Yes, we can still improve the time complexity
Further optimized version:
We will always try to do the first array as a smaller array so that time complexity will reduce and binary search takes place in a shorter space.
Steps:
- Here, the given two arrays are partitioned so that some element goes to the left part of the merged array and the remaining goes to the right half similarly, the second array.
- We know the suitable condition is l1<=r2 and l2<=r1.
- Take low value, which is max(0,k-m) that takes at least one element from array one, and min(k,n) represents we can handle all aspects from a single array.
- We find cut1 and cut2. And then assigning values to l1,l2, and r1,r2 (If there are no elements in the left part, we take l1 and l2 a minimum value, and if all elements are in the right part we take r1 and r2 a maximum value)
- If the above condition is not satisfied, we try to cut the array at a different index accordingly.

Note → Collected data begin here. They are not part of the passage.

(** A message shorter than [buffer_size] (an eighth of the capacity of the
    queue) is delivered intact.  [queue_send] returns [true] and hands the
    kernel [buffer_size] bytes whatever the length of the message; when the
    kernel gives these bytes to a receiver opened on a queue of the same
    capacity, [queue_receive] returns [buffer_size] and leaves exactly the
    message, terminated, in a buffer that is longer than it. *)
Theorem systemv_delivers qs qr msg len buffer size error p tr e p' tr' e' :
  str_all (fun c => negb (Ascii.eqb c NUL)) msg = true ->
  opened qs -> opened qr -> sq_buffer_size qs = sq_buffer_size qr ->
  strlen msg < sq_buffer_size qs -> (String.length msg < length buffer)%nat ->
  env_call _ tr (Msgsnd (sq_qid qs) (sent_type qs) (sent_text qs msg)) = (0, e) ->
  env_call _ tr' (Msgrcv (sq_qid qr) size) = (Some (sent_type qs, sent_text qs msg), e') ->
  (exists qs' p1 tr1, systemv_send qs msg len error p tr = (Ok (true, qs'), p1, tr1) /\ opened qs')
  /\ exists buffer' qr' p1 tr1,
       systemv_receive qr buffer size error p' tr'
       = (Ok (sq_buffer_size qr, buffer', qr'), p1, tr1)
       /\ nul_prefix buffer' = Some msg /\ length buffer' = length buffer /\ opened qr'.
Proof.
  intros Hnul Hos (Hbr & tr0 & ar & Hr & Hlr) Hsz Hlen Hbuf Hsnd Hrcv.
  pose proof (strlen_nonneg msg).
  split.
  { destruct (systemv_send_run qs msg len error p tr e Hos) as (q' & Hrun & Ho & _); [lia|done|].
    by do 3 eexists. }
  destruct Hos as (Hbs & ts & as_ & Hs & Hls).
  destruct (sent_text_short qs msg ts as_ Hs Hls Hbs Hlen) as (rest & Htext & Htl).
  do 4 eexists. split; [rewrite <- Hsz, <- Htl; eapply systemv_receive_run; eauto|].
  - lia.
  - rewrite Htext, <- app_assoc. by apply nul_prefix_chars.
  - split; [rewrite overwrite_0, <- app_assoc; by apply nul_prefix_chars|].
    split; [apply length_overwrite; rewrite length_app, length_chars; simpl; lia|].
    split; [done|]. do 2 eexists. split; [done|]. rewrite length_app, length_drop. simpl. lia.
Qed.

(** A longer message that still fits the text area is cut silently: [queue_send]
    returns [true] but hands over only the first [buffer_size] bytes, without
    the terminator, and the receiver appends whatever its own area holds after
    them. *)
Theorem systemv_truncates qs qr msg len buffer size error p tr e p' tr' e' stale :
  str_all (fun c => negb (Ascii.eqb c NUL)) msg = true ->
  opened qs -> opened qr -> sq_buffer_size qs = sq_buffer_size qr ->
  sq_buffer_size qs <= strlen msg < 8 * sq_buffer_size qs ->
  (forall t area, sq_buffer qr = Some (t, area) ->
     nul_prefix (drop (Z.to_nat (sq_buffer_size qr)) area) = Some stale) ->
  sq_buffer_size qr + strlen stale < Z.of_nat (length buffer) ->
  env_call _ tr (Msgsnd (sq_qid qs) (sent_type qs) (sent_text qs msg)) = (0, e) ->
  env_call _ tr' (Msgrcv (sq_qid qr) size) = (Some (sent_type qs, sent_text qs msg), e') ->
  (exists qs' p1 tr1, systemv_send qs msg len error p tr = (Ok (true, qs'), p1, tr1))
  /\ exists buffer' qr' p1 tr1,
       systemv_receive qr buffer size error p' tr'
       = (Ok (sq_buffer_size qr, buffer', qr'), p1, tr1)
       /\ nul_prefix buffer'
          = Some (of_chars (take (Z.to_nat (sq_buffer_size qr)) (chars msg)) +:+ stale).
Proof.
  intros Hnul Hos (Hbr & tr0 & ar & Hr & Hlr) Hsz Hlen Hst Hbuf Hsnd Hrcv.
  split.
  { destruct (systemv_send_run qs msg len error p tr e Hos) as (q' & Hrun & _); [lia|done|].
    by do 3 eexists. }
  destruct Hos as (Hbs & ts & as_ & Hs & Hls).
  pose proof (sent_text_long qs msg ts as_ Hs (proj1 Hlen)) as Htext.
  set (n := Z.to_nat (sq_buffer_size qr)) in *. rewrite Hsz in Htext. fold n in Htext.
  set (pre := of_chars (take n (chars msg))).
  assert (Hpre : sent_text qs msg = chars pre) by (unfold pre; by rewrite chars_of_chars).
  assert (Hpl : String.length pre = n).
  { rewrite <- length_chars, <- Hpre, Htext, length_take, length_chars. unfold strlen in *. lia. }
  assert (Htl : Z.of_nat (length (sent_text qs msg)) = sq_buffer_size qr)
    by (rewrite Hpre, length_chars; lia).
  specialize (Hst _ _ Hr). fold n in Hst. unfold strlen in Hbuf.
  assert (Hall : str_all (fun c => negb (Ascii.eqb c NUL)) (pre +:+ stale) = true).
  { rewrite str_all_app. unfold pre. rewrite str_all_take by done.
    by rewrite (nul_prefix_nul_free _ _ Hst). }
  do 4 eexists. split; [rewrite <- Htl; eapply systemv_receive_run; eauto|].
  - lia.
  - rewrite Hpre, length_chars, Hpl, nul_prefix_app by (unfold pre; by apply str_all_take).
    by rewrite Hst.
  - rewrite length_append. lia.
  - rewrite overwrite_0, <- app_assoc. by apply nul_prefix_chars.
Qed.
End Messages.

- Now, we get a sorted merged array by checking the above conditions and printing the element at position k.
Input:
#include <iostream>
using namespace std;
int kth(int arr1[], int arr2[], int n, int m, int k){
if(n>m){
return kth(arr2,arr1,m,n,k);
}
int l=max(0,k-m), h=min(k,n);
while(l<=h) {
int cut1=(l+h)/2;
int cut2=k-cut1;
int l1=cut1==0 ? INT_MIN:arr1[cut1-1];
int l2=cut2==0 ? INT_MIN:arr2[cut2-1];
int r1=cut1==n ? INT_MAX:arr1[cut1];
int r2=cut2==n ? INT_MAX:arr2[cut2];
if(l1<=r2 && l2<=r2)
return max(l1,l2);
else if(l1>r2)
h=cut1-1;
else
l=cut1+1;
return 1;
}
}
int main()
{
int arr1[6] = {1, 4, 7, 9, 10, 11};
int arr2[4] = {1, 5, 7, 15};
int k = 5;
cout << kth(arr1, arr2, 6, 4, k);
return 0;
}
Output:
7
--------------------------------
Process exited after 0.06657 seconds with return value 0
Press any key to continue . . .
Example
Here we will try to learn how the above code is working by taking an example.
arr1[6] = {1, 4, 7, 9, 10, 11};
arr2[4] = {1, 5, 7, 15};
As we have taken size of array is larger to reduce
time complexity we interchange arr1 and aar2 as discussed
above.We caluculate the values l=1,h=5,cut1=3,cut2=2 we iterate through the process until we reach condition l1<=r2 and l2<=r1.The point at which we get l1=7, l2=5 and r1=9, r2=7 loop ends and it return max(l1,l2)==7.
Observation:
Time complexity:
O(log(min(m,n))
Space complexity:
O(1)
Resources: Please watch this video to understand the above method better.
With this article at OpenGenus, you must have the complete idea of how to find K-th smallest element of two sorted arrays.